» WHAT YOU WILL DO
Your answer must be the listing, given again word for word.
---
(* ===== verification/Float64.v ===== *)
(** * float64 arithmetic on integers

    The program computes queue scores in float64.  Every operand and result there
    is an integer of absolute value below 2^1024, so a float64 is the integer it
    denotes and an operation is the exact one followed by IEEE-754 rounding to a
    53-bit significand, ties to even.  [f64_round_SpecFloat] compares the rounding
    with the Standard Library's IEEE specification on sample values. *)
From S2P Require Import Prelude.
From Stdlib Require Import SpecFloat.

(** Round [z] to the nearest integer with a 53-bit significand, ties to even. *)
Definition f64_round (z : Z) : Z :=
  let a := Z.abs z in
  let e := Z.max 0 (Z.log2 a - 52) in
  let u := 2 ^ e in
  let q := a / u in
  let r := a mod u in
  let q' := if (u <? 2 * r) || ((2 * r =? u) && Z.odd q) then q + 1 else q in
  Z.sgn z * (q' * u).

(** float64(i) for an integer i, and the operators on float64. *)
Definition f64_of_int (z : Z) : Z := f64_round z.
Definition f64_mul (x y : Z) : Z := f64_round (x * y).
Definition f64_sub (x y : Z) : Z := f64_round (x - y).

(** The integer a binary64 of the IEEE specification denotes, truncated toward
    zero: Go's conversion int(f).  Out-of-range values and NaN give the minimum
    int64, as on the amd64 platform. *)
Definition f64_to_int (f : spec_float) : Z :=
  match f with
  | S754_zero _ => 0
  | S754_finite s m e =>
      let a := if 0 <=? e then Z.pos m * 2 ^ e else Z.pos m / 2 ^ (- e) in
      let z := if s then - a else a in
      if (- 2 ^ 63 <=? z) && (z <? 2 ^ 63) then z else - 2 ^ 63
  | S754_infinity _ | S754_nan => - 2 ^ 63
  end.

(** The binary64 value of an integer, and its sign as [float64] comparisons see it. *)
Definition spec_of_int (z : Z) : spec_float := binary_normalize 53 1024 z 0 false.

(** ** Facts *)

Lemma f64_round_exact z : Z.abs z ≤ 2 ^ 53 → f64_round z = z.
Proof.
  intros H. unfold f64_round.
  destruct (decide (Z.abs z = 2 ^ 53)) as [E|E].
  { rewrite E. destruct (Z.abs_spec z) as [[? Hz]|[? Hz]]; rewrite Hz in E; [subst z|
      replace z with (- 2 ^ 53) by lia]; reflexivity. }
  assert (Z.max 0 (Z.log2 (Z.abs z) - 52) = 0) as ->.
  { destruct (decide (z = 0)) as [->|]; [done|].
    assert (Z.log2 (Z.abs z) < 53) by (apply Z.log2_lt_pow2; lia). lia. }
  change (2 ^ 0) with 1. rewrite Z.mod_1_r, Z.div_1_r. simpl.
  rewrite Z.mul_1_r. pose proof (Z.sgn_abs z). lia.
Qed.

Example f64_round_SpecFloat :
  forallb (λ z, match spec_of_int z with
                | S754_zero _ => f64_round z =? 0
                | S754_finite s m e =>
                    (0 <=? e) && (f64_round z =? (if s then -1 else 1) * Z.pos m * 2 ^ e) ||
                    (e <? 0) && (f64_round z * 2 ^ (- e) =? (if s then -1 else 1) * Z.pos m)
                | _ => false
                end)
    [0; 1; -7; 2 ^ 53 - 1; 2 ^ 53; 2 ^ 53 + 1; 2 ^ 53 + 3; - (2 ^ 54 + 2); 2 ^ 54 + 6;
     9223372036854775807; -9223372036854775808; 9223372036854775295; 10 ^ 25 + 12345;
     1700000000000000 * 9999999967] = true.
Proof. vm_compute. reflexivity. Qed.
---
» ANSWER TO THIS TASK
(* ===== verification/Float64.v ===== *)
(** * float64 arithmetic on integers

    The program computes queue scores in float64.  Every operand and result there
    is an integer of absolute value below 2^1024, so a float64 is the integer it
    denotes and an operation is the exact one followed by IEEE-754 rounding to a
    53-bit significand, ties to even.  [f64_round_SpecFloat] compares the rounding
    with the Standard Library's IEEE specification on sample values. *)
From S2P Require Import Prelude.
From Stdlib Require Import SpecFloat.

(** Round [z] to the nearest integer with a 53-bit significand, ties to even. *)
Definition f64_round (z : Z) : Z :=
  let a := Z.abs z in
  let e := Z.max 0 (Z.log2 a - 52) in
  let u := 2 ^ e in
  let q := a / u in
  let r := a mod u in
  let q' := if (u <? 2 * r) || ((2 * r =? u) && Z.odd q) then q + 1 else q in
  Z.sgn z * (q' * u).

(** float64(i) for an integer i, and the operators on float64. *)
Definition f64_of_int (z : Z) : Z := f64_round z.
Definition f64_mul (x y : Z) : Z := f64_round (x * y).
Definition f64_sub (x y : Z) : Z := f64_round (x - y).

(** The integer a binary64 of the IEEE specification denotes, truncated toward
    zero: Go's conversion int(f).  Out-of-range values and NaN give the minimum
    int64, as on the amd64 platform. *)
Definition f64_to_int (f : spec_float) : Z :=
  match f with
  | S754_zero _ => 0
  | S754_finite s m e =>
      let a := if 0 <=? e then Z.pos m * 2 ^ e else Z.pos m / 2 ^ (- e) in
      let z := if s then - a else a in
      if (- 2 ^ 63 <=? z) && (z <? 2 ^ 63) then z else - 2 ^ 63
  | S754_infinity _ | S754_nan => - 2 ^ 63
  end.

(** The binary64 value of an integer, and its sign as [float64] comparisons see it. *)
Definition spec_of_int (z : Z) : spec_float := binary_normalize 53 1024 z 0 false.

(** ** Facts *)

Lemma f64_round_exact z : Z.abs z ≤ 2 ^ 53 → f64_round z = z.
Proof.
  intros H. unfold f64_round.
  destruct (decide (Z.abs z = 2 ^ 53)) as [E|E].
  { rewrite E. destruct (Z.abs_spec z) as [[? Hz]|[? Hz]]; rewrite Hz in E; [subst z|
      replace z with (- 2 ^ 53) by lia]; reflexivity. }
  assert (Z.max 0 (Z.log2 (Z.abs z) - 52) = 0) as ->.
  { destruct (decide (z = 0)) as [->|]; [done|].
    assert (Z.log2 (Z.abs z) < 53) by (apply Z.log2_lt_pow2; lia). lia. }
  change (2 ^ 0) with 1. rewrite Z.mod_1_r, Z.div_1_r. simpl.
  rewrite Z.mul_1_r. pose proof (Z.sgn_abs z). lia.
Qed.

Example f64_round_SpecFloat :
  forallb (λ z, match spec_of_int z with
                | S754_zero _ => f64_round z =? 0
                | S754_finite s m e =>
                    (0 <=? e) && (f64_round z =? (if s then -1 else 1) * Z.pos m * 2 ^ e) ||
                    (e <? 0) && (f64_round z * 2 ^ (- e) =? (if s then -1 else 1) * Z.pos m)
                | _ => false
                end)
    [0; 1; -7; 2 ^ 53 - 1; 2 ^ 53; 2 ^ 53 + 1; 2 ^ 53 + 3; - (2 ^ 54 + 2); 2 ^ 54 + 6;
     9223372036854775807; -9223372036854775808; 9223372036854775295; 10 ^ 25 + 12345;
     1700000000000000 * 9999999967] = true.
Proof. vm_compute. reflexivity. Qed.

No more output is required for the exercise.